[INFORMATION SHOWN]:
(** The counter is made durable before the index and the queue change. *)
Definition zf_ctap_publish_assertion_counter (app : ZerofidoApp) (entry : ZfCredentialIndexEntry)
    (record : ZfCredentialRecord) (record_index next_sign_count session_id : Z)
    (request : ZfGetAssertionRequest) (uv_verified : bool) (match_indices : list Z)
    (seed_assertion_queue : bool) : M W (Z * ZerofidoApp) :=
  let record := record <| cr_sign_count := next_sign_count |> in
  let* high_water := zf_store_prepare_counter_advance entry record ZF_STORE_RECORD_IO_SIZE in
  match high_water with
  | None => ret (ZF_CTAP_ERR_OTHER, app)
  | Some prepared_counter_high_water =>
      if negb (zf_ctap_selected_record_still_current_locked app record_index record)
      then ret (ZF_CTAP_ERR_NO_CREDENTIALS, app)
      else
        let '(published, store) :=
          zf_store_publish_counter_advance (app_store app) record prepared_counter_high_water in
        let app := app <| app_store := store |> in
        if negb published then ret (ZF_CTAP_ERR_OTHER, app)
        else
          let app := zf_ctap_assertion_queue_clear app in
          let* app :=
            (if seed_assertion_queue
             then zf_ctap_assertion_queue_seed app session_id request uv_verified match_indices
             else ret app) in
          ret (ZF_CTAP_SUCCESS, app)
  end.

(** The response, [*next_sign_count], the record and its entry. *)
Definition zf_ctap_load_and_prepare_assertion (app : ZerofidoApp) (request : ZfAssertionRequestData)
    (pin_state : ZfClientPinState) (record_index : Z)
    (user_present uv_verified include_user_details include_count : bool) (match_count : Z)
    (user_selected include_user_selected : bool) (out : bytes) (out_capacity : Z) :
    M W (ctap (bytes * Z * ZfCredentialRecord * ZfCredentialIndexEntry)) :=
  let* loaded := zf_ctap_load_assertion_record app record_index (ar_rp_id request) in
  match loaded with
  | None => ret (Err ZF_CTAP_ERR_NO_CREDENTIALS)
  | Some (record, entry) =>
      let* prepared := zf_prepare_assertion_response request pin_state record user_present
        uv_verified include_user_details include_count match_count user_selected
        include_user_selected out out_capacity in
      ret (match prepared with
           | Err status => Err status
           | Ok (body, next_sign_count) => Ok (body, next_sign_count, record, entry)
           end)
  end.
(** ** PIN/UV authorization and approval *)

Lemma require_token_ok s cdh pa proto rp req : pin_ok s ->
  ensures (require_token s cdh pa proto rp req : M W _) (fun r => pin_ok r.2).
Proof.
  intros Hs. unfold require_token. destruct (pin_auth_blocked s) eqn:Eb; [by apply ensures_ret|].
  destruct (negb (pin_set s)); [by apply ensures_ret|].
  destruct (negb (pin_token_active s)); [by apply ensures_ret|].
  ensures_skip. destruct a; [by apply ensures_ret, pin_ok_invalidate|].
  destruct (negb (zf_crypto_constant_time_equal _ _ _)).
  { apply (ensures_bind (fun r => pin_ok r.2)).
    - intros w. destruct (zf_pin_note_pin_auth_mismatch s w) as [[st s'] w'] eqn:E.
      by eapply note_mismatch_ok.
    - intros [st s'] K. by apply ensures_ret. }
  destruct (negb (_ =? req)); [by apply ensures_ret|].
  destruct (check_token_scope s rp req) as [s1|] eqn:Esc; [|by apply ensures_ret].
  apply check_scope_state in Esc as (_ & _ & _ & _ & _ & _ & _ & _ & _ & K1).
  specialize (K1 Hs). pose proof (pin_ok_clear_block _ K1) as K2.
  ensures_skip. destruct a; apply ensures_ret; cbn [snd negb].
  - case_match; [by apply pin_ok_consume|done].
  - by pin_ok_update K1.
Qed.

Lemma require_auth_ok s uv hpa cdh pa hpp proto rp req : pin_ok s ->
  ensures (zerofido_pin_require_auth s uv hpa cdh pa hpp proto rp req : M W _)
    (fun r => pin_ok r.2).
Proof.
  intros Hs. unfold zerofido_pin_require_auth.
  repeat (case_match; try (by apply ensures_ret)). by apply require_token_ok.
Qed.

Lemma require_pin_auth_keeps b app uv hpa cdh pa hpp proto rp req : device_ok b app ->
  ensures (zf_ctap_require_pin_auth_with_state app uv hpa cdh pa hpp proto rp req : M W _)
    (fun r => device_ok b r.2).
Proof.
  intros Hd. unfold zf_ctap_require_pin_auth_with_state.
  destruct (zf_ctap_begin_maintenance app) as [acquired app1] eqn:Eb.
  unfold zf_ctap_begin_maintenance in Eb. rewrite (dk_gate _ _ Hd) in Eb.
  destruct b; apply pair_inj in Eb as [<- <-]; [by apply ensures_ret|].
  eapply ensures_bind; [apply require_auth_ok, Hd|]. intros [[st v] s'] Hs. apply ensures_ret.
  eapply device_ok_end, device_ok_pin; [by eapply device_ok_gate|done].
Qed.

--

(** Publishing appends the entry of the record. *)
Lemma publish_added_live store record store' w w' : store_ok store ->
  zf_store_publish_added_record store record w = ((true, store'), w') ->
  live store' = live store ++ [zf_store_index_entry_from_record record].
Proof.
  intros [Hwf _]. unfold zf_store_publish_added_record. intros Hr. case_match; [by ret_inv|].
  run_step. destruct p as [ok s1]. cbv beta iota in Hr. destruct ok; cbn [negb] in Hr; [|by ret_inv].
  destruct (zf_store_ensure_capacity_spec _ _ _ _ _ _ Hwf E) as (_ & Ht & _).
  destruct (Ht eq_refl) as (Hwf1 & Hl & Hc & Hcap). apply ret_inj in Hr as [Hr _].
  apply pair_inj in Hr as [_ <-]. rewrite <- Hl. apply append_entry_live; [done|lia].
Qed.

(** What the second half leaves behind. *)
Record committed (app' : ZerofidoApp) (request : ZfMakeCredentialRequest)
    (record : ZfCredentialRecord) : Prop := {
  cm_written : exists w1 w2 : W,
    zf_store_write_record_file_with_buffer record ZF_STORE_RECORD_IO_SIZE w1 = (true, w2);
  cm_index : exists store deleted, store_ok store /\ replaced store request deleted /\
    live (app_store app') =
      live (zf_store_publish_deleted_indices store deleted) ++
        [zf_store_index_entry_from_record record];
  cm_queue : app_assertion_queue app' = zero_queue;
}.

[WHAT THE EXERCISE ASKS]: Everything in the material above from the line that has "match loaded with" through the line that has "ret (match prepared with" must be duplicated exactly, with no other lines given.

[EXERCISE SOLUTION]:
  match loaded with
  | None => ret (Err ZF_CTAP_ERR_NO_CREDENTIALS)
  | Some (record, entry) =>
      let* prepared := zf_prepare_assertion_response request pin_state record user_present
        uv_verified include_user_details include_count match_count user_selected
        include_user_selected out out_capacity in
      ret (match prepared with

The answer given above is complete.